--- Input for this task ---

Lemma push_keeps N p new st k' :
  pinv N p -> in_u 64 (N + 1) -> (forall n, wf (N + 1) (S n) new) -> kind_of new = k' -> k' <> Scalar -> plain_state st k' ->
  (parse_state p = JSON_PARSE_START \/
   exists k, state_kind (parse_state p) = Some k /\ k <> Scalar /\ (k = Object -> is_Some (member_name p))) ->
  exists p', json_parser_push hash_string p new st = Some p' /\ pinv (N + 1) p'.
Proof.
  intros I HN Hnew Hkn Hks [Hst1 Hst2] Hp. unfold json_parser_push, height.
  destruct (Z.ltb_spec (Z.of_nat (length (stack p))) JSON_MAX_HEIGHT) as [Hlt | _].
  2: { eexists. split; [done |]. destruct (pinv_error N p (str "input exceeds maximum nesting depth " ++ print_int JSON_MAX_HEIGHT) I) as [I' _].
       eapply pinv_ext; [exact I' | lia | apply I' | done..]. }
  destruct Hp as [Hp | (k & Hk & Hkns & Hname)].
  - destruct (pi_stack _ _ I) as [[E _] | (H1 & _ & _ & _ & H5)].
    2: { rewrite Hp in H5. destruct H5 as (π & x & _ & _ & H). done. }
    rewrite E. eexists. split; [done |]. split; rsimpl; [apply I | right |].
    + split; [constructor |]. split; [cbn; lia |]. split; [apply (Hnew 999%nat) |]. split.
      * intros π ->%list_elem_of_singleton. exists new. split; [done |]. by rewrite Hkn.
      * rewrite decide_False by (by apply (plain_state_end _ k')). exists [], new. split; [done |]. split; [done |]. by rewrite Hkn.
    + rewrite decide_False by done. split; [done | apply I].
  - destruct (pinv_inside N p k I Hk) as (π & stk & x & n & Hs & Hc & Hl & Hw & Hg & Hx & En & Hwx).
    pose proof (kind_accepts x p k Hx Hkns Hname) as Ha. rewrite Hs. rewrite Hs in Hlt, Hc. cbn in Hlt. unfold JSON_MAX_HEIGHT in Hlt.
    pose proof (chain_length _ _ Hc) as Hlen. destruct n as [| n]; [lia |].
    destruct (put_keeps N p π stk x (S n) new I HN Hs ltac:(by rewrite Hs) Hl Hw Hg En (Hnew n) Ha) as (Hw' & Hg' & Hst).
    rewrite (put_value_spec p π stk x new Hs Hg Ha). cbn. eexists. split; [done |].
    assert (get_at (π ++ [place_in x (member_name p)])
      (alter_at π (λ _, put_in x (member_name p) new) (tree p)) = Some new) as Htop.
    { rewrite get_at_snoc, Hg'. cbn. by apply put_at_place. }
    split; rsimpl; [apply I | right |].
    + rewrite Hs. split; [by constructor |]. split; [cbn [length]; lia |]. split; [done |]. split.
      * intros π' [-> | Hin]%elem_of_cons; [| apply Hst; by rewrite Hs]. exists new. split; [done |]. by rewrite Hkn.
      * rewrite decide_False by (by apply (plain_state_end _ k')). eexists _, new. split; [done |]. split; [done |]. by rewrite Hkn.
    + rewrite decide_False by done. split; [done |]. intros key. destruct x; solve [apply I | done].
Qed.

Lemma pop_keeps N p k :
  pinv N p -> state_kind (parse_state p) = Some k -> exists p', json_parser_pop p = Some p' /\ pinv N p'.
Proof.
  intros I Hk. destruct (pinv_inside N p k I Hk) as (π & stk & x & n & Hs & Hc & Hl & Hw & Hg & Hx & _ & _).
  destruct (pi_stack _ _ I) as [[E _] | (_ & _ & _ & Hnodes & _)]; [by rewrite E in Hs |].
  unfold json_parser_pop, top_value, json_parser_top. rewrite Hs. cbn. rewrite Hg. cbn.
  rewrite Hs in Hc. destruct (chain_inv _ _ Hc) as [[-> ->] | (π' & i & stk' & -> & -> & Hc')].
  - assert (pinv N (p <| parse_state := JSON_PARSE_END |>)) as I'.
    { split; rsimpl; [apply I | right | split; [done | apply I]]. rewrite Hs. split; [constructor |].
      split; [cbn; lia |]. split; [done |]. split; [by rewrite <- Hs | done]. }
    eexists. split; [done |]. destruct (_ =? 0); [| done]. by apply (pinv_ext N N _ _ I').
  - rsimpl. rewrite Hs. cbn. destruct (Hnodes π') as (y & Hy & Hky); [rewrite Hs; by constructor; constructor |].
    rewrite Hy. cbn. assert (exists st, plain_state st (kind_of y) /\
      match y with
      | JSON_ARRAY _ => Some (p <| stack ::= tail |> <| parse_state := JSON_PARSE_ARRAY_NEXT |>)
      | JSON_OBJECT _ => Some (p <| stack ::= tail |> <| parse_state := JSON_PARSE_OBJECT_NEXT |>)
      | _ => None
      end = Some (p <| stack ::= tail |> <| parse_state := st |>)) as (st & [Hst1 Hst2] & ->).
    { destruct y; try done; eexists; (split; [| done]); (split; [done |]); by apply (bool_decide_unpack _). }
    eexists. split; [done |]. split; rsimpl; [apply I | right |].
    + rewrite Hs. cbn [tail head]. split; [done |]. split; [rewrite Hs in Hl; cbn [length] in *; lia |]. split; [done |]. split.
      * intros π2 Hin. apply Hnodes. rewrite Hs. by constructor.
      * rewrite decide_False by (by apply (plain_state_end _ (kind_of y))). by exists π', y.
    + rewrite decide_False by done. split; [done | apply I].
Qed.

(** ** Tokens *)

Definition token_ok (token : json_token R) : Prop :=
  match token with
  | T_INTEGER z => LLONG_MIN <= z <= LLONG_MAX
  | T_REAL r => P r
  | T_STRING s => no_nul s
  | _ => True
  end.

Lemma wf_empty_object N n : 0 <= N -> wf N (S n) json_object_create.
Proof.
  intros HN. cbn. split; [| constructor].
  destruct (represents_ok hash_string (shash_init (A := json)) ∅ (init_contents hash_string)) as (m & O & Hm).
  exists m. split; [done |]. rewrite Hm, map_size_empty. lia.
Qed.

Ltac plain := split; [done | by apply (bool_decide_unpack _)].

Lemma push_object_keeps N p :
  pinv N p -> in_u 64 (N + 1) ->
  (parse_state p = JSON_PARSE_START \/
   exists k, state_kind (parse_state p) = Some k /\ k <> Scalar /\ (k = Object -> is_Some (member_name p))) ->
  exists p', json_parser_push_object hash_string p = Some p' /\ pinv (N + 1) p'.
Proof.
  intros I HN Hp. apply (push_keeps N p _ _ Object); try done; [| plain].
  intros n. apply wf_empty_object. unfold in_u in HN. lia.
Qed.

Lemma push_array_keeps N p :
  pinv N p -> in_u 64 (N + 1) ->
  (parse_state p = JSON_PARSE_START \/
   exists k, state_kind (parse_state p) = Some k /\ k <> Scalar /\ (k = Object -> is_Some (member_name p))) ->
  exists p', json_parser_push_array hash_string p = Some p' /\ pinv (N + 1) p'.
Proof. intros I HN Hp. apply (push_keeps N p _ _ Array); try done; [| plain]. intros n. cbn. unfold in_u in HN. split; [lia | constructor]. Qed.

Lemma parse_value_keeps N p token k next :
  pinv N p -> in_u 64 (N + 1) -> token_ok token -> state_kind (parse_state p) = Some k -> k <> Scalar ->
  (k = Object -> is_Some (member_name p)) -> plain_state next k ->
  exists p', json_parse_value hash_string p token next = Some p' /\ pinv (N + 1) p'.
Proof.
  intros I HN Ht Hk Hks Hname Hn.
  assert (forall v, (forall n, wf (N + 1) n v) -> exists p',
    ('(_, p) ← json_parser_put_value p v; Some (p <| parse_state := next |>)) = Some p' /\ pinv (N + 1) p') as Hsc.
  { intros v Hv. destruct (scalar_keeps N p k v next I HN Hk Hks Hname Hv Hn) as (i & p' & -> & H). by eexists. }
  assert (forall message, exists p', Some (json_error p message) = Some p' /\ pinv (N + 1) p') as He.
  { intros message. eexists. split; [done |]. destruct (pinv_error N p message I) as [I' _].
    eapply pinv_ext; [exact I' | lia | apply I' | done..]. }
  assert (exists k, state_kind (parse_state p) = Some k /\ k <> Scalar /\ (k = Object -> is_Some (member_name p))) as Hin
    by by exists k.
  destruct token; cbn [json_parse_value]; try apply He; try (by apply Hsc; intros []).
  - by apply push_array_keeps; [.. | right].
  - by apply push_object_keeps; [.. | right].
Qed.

---
--- Input for this task ---

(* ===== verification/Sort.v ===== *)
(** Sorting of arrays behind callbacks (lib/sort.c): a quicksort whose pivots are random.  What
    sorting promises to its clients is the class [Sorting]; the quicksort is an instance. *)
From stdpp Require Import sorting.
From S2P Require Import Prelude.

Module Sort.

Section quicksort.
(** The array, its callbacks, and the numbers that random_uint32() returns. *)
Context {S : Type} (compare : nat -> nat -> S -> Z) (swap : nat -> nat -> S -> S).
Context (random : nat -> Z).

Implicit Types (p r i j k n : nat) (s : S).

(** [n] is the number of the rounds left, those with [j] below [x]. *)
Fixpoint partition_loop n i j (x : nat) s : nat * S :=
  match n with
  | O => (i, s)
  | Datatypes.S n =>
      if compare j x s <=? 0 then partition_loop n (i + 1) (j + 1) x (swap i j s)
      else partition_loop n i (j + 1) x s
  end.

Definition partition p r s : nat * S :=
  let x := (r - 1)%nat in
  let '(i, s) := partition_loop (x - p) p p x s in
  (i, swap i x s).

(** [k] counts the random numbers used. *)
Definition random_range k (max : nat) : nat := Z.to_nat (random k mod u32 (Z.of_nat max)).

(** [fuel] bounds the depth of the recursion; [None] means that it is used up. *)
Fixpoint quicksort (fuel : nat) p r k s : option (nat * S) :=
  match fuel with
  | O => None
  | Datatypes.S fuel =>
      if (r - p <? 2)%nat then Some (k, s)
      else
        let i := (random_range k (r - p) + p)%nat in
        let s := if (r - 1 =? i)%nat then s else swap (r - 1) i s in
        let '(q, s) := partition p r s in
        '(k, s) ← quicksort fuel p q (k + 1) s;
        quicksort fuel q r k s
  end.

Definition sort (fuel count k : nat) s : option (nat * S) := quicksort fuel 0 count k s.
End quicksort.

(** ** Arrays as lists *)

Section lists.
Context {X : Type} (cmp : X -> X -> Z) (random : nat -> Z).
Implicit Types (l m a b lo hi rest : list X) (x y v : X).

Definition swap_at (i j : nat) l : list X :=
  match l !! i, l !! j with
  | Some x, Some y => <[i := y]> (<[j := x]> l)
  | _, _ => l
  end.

---

▶ Your objective
Copy the lines above exactly, beginning at the line that has "Lemma push_keeps N" and stopping after the line that has "- destruct (pinv_inside", and omit the rest.

▶ Task answer
Lemma push_keeps N p new st k' :
  pinv N p -> in_u 64 (N + 1) -> (forall n, wf (N + 1) (S n) new) -> kind_of new = k' -> k' <> Scalar -> plain_state st k' ->
  (parse_state p = JSON_PARSE_START \/
   exists k, state_kind (parse_state p) = Some k /\ k <> Scalar /\ (k = Object -> is_Some (member_name p))) ->
  exists p', json_parser_push hash_string p new st = Some p' /\ pinv (N + 1) p'.
Proof.
  intros I HN Hnew Hkn Hks [Hst1 Hst2] Hp. unfold json_parser_push, height.
  destruct (Z.ltb_spec (Z.of_nat (length (stack p))) JSON_MAX_HEIGHT) as [Hlt | _].
  2: { eexists. split; [done |]. destruct (pinv_error N p (str "input exceeds maximum nesting depth " ++ print_int JSON_MAX_HEIGHT) I) as [I' _].
       eapply pinv_ext; [exact I' | lia | apply I' | done..]. }
  destruct Hp as [Hp | (k & Hk & Hkns & Hname)].
  - destruct (pi_stack _ _ I) as [[E _] | (H1 & _ & _ & _ & H5)].
    2: { rewrite Hp in H5. destruct H5 as (π & x & _ & _ & H). done. }
    rewrite E. eexists. split; [done |]. split; rsimpl; [apply I | right |].
    + split; [constructor |]. split; [cbn; lia |]. split; [apply (Hnew 999%nat) |]. split.
      * intros π ->%list_elem_of_singleton. exists new. split; [done |]. by rewrite Hkn.
      * rewrite decide_False by (by apply (plain_state_end _ k')). exists [], new. split; [done |]. split; [done |]. by rewrite Hkn.
    + rewrite decide_False by done. split; [done | apply I].
  - destruct (pinv_inside N p k I Hk) as (π & stk & x & n & Hs & Hc & Hl & Hw & Hg & Hx & En & Hwx).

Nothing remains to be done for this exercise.